By placing the campus in the traditional center of Portland’s African American community, providers can offer culturally specific services to residents who, in recent years, have been forced out by gentrification.
Last week, elected officials, community leaders, nonprofit staff and family of members of the Garlington family gathered in the afternoon sun to celebrate the complex’s grand opening. Guests hugged and chatted and toured the new buildings while children ducked through the crowd with plates of sugar cookies.
The Rev. T. Allen Bethel, who took over as pastor of the Maranatha Church after Garlington passed away in 1986, shook hands with congregants and legislators.
“There is a great need for mental health and physical health services, but also for community,” he said. “For the African American community, there's a core need for family and extended family. Many people are dealing with mental health issues, but then you move them to an area where you don't have support,” he said. “That's why this center is so important.”
Behavioral health and physical health are inextricably linked, and good health requires balancing both the mind and body, said Multnomah County Chair Deborah Kafoury. The third pillar of good health is stable housing.
“This campus offers hope. It reminds us that people living with mental illness and addiction are not, and never should be, alone,” she said. “Dr. Garlington and his wife, Yvonne, recognized we are all imperfect, and that with a helping hand and support, people who are often overlooked and forgotten can heal.”
The project began in 2006 as a simple plan for affordable housing.
“We dreamed of health center, but it seemed like a dream too far to reach,” Cascadia CEO Derald Walker said Friday. “It's a phenomenal thing about integrated healthcare. For so long we have failed to combine the body with the brain. But if the brain isn't healthy, the body isn’t healthy.”
That idea developed into plans for a $30 million block-wide complex that broke ground two years ago, with support from private donations, community foundations and government tax credits.
The campus is composed of two new buildings in the traditionally African American Eliot neighborhood, the Garlington Health Center and the Garlington Place Apartments.
Garlington Health Center, which opened last month, is a 24,000-square-foot, two-story health clinic providing mental health and addiction recovery, primary care with an onsite pharmacy, and wellness classes.

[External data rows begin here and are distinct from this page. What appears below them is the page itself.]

Definition in_line (c : char) : bool := negb (bool_decide (c = newline_char) || bool_decide (c = return_char)).
Inductive comment_ok : CommentKind -> bool -> text -> text -> Prop :=
| com_block b l r : comment_body 1 b l r -> comment_ok Block_comment b (txt "(*" ++ l) r
| com_doc l r : run_of in_line (txt "///" ++ l) r -> ~ txt "/" `prefix_of` l -> comment_ok Doc_comment true (txt "///" ++ l) r
| com_line l r : run_of in_line (txt "//" ++ l) r -> (txt "/" `prefix_of` l -> txt "//" `prefix_of` l) ->
    comment_ok Line_comment true (txt "//" ++ l) r.

(** *** What is no token *)

Inductive rejected_ok : text -> text -> Prop :=
| rej_empty_char r : rejected_ok (txt "''") r
| rej_quote r : (match r with
    | c :: r' => word_start c = false /\ c ∉ [ch "\"; ch "'"] /\ (head r' = Some (ch "'") -> c = newline_char)
    | [] => True
    end) -> rejected_ok (txt "'") r
| rej_escape b e r : escape_ok b e r -> head r ≠ Some (ch "'") -> rejected_ok (txt "'\" ++ e) r
| rej_char c r : space c = false -> word_start c = false -> digit c = false -> operator_char c = false ->
    c ∉ [dquote; ch "'"] -> (forall s k, (s, k) ∈ brackets -> txt s ≠ [c]) -> rejected_ok [c] r.

Definition piece_ok (p : Piece) (r : text) : Prop :=
  match p with
  | Blank c => space c = true
  | Lexeme k l b => token_ok k b l r
  | Trivia k l b => comment_ok k b l r
  | Rejected l => rejected_ok l r
  end.

(** Where a comment may start, nothing else does. *)
Definition comment_start (t : text) : Prop := txt "//" `prefix_of` t \/ txt "(*" `prefix_of` t.
Definition is_trivia (p : Piece) : bool := match p with Trivia _ _ _ => true | _ => false end.
Definition piece_at (p : Piece) (r : text) : Prop :=
  piece_ok p r /\ (comment_start (piece_text p ++ r) -> is_trivia p = true).

(** [ps] are the pieces of a text. *)
Inductive lexes : text -> list Piece -> Prop :=
| lexes_nil : lexes [] []
| lexes_cons p r ps : piece_at p r -> lexes r ps -> lexes (piece_text p ++ r) (p :: ps).

(** A sound literal has a value: for a float, its digits are in the grammar that [f64]'s
    [from_str] documents. *)
Definition all_digits (l : text) : Prop := l ≠ [] /\ Forall (fun c => digit c = true) l.
Definition float_text (l : text) : Prop := exists int frac exp, l = int ++ frac ++ exp /\ all_digits int /\
  (frac = [] \/ exists ds, frac = ch "." :: ds /\ all_digits ds) /\
  (exp = [] \/ exists e sign ds, exp = e :: sign ++ ds /\ in_class "eE" e = true /\ sign ∈ signs /\ all_digits ds).
Definition decodes (p : Piece) : Prop :=
  match p with
  | Lexeme T_Int l _ => is_Some (decode_int_literal (into_bytes l))
  | Lexeme T_Float l _ => float_text (filter (fun c => c ≠ ch "_") l)
  | Lexeme T_String l _ => is_Some (decode_string_literal l)
  | Lexeme T_Char l _ => is_Some (decode_char_literal l)
  | _ => True
  end.

(** ** Diagnostics *)

Section Reports.
Context (source : nat).

(** A diagnostic on a part of [l], which follows [d]. *)
Definition within (d l : text) (dg : Diagnostic) : Prop :=
  dg_source dg = source /\ exists a b c, l = a ++ b ++ c /\ dg_range dg = range_at (d ++ a) b.
(** The diagnostics on a piece: there are some exactly when it is not sound, and one is on the
    whole of what is rejected. *)
Definition about (d : text) (p : Piece) (ds : list Diagnostic) : Prop :=
  (ds = [] ↔ sound p = true) /\ Forall (within d (piece_text p)) ds /\
  (forall l, p = Rejected l -> exists dg, dg ∈ ds /\ dg_range dg = range_at d l).
Fixpoint reports (d : text) (ps : list Piece) (ds : list Diagnostic) : Prop :=
  match ps with
  | [] => ds = []
  | p :: ps => exists here rest, ds = here ++ rest /\ about d p here /\ reports (d ++ piece_text p) ps rest
  end.

Lemma within_more d l x dg : within d l dg -> within d (l ++ x) dg.
Proof. intros (Hs & a & b & c & -> & Hr). split; [done|]. exists a, b, (c ++ x). by rewrite <- !app_assoc. Qed.
Lemma within_whole d l code : within d l (MkDiagnostic code source (range_at d l)).
Proof. split; [done|]. exists [], l, []. by rewrite !app_nil_r. Qed.
Lemma within_all d l x ds : Forall (within d l) ds -> Forall (within d (l ++ x)) ds.
Proof. intros H. eapply Forall_impl; [exact H|]. intros dg. apply within_more. Qed.
Lemma within_rest d l x code : within d (l ++ x) (MkDiagnostic code source (range_at (d ++ l) x)).
Proof. split; [done|]. exists l, x, []. by rewrite app_nil_r. Qed.
End Reports.

(** ** The cursor *)

Section Cursor.
Context (source : nat) (txt_ : text).
Context (fits : (Z.of_nat (str_len txt_) < 2 ^ 32)%Z).

(** After [d], with output [o]. *)
Definition at_ (d : text) (o : Lexed) : Lexer := MkLexer (str_len d) o.

Definition log (o : Lexed) (ds : list Diagnostic) : Lexed :=
  MkLexed (ld_tokens o) (ld_comments o) (ld_diagnostics o ++ ds).

Lemma log_log o ds ds' : log (log o ds) ds' = log o (ds ++ ds').
Proof. unfold log. simpl. by rewrite app_assoc. Qed.
Lemma log_nil o : log o [] = o.
Proof. destruct o. unfold log. simpl. by rewrite app_nil_r. Qed.

Lemma from_usize_prefix d r : txt_ = d ++ r -> from_usize (str_len d) = Some (str_len d).
Proof.
  intros Ht. unfold from_usize. rewrite (proj2 (Z.ltb_lt _ _)); [done|].
  rewrite Ht, str_len_app in fits. lia.
Qed.

Lemma ends_rest d r o Q : txt_ = d ++ r -> Q r (at_ d o) -> ends (rest txt_) (at_ d o) Q.
Proof. intros Ht HQ. eapply ends_asks; [|exact HQ]. simpl. by rewrite Ht, str_from_len. Qed.

Lemma ends_nth_char d r n o Q : txt_ = d ++ r -> Q (r !! n) (at_ d o) -> ends (nth_char txt_ n) (at_ d o) Q.
Proof. intros Ht HQ. apply ends_bind. eapply ends_rest; [done|]. by apply ends_ret. Qed.

Lemma ends_peek d r o Q : txt_ = d ++ r -> Q (head r) (at_ d o) -> ends (peek txt_) (at_ d o) Q.
Proof. intros Ht HQ. eapply ends_nth_char; [done|]. by destruct r. Qed.

Lemma ends_starts_with d r p o Q :
  txt_ = d ++ r -> Q (bool_decide (p `prefix_of` r)) (at_ d o) -> ends (starts_with txt_ p) (at_ d o) Q.
Proof. intros Ht HQ. apply ends_bind. eapply ends_rest; [done|]. by apply ends_ret. Qed.

Lemma ends_next_is d r p o Q :
  txt_ = d ++ r -> Q (match r with c :: _ => p c | [] => false end) (at_ d o) ->
  ends (next_is txt_ p) (at_ d o) Q.
Proof. intros Ht HQ. apply ends_bind. eapply ends_peek; [done|]. apply ends_ret. by destruct r. Qed.

Lemma ends_advance d l n o (Q : unit -> Lexer -> Prop) :
  str_len l = n -> Q () (at_ (d ++ l) o) -> ends (advance n) (at_ d o) Q.
Proof. intros <- HQ. apply ends_modify. unfold at_ in *. by rewrite str_len_app in HQ. Qed.

Lemma ends_bump d r o Q :
  txt_ = d ++ r ->
  match r with c :: _ => Q (Some c) (at_ (d ++ [c]) o) | [] => Q None (at_ d o) end ->
  ends (bump txt_) (at_ d o) Q.
Proof.
  intros Ht HQ. apply ends_bind. eapply ends_peek; [done|]. destruct r as [|c r]; simpl; [by apply ends_ret|].
  apply ends_bind. eapply (ends_advance _ [c]); [by rewrite str_len_cons, Nat.add_0_r|]. by apply ends_ret.
Qed.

Adjacent to the clinic are the Garlington Place Apartments, which opened this spring. The 52-unit affordable housing apartment building provides 10 apartments for Cascadia clients, 10 apartments for veterans and 32 apartments for displaced north and northeast Portland residents.
“Can we all say ‘wraparound services?’” said U.S. Rep. Earl Blumenauer, D-Portland. The audience laughed and then echoed his words.
The late Rev. Garlington Jr. and his wife, Yvonne, “were in wraparound services before we knew what to call it,” he said. “Spiritual services. Racial justice. Community development. Law enforcement for the people. Wraparound services.”
Blumenauer’s voice cracked as he spoke.
“We've got some major challenges and we all know that. We're swimming upstream because of success,” he said. “I don't think we were fully prepared for how rapidly success would take place and we didn't provide for everyone to share in that success.”
The Garlingtons’ son Marc was 17 when his parents died in a car accident in 1986. The family engraved a fitting epitaph on the couple’s headstone: “They were sent to be God’s servants.”
His parents were selfless, Marc Garlington told those who gathered Friday. He challenged the audience to take his parents lead, and serve rather than seek to be served.
“We have an opportunity to make a difference, to touch people, to change things,” he said. “You have to decide. Do you want to be selfless or selfish? They say, ‘Vote.’ They say, ‘Lift somebody up.’ Whatever it is, you decide what you want to do. But do something new.”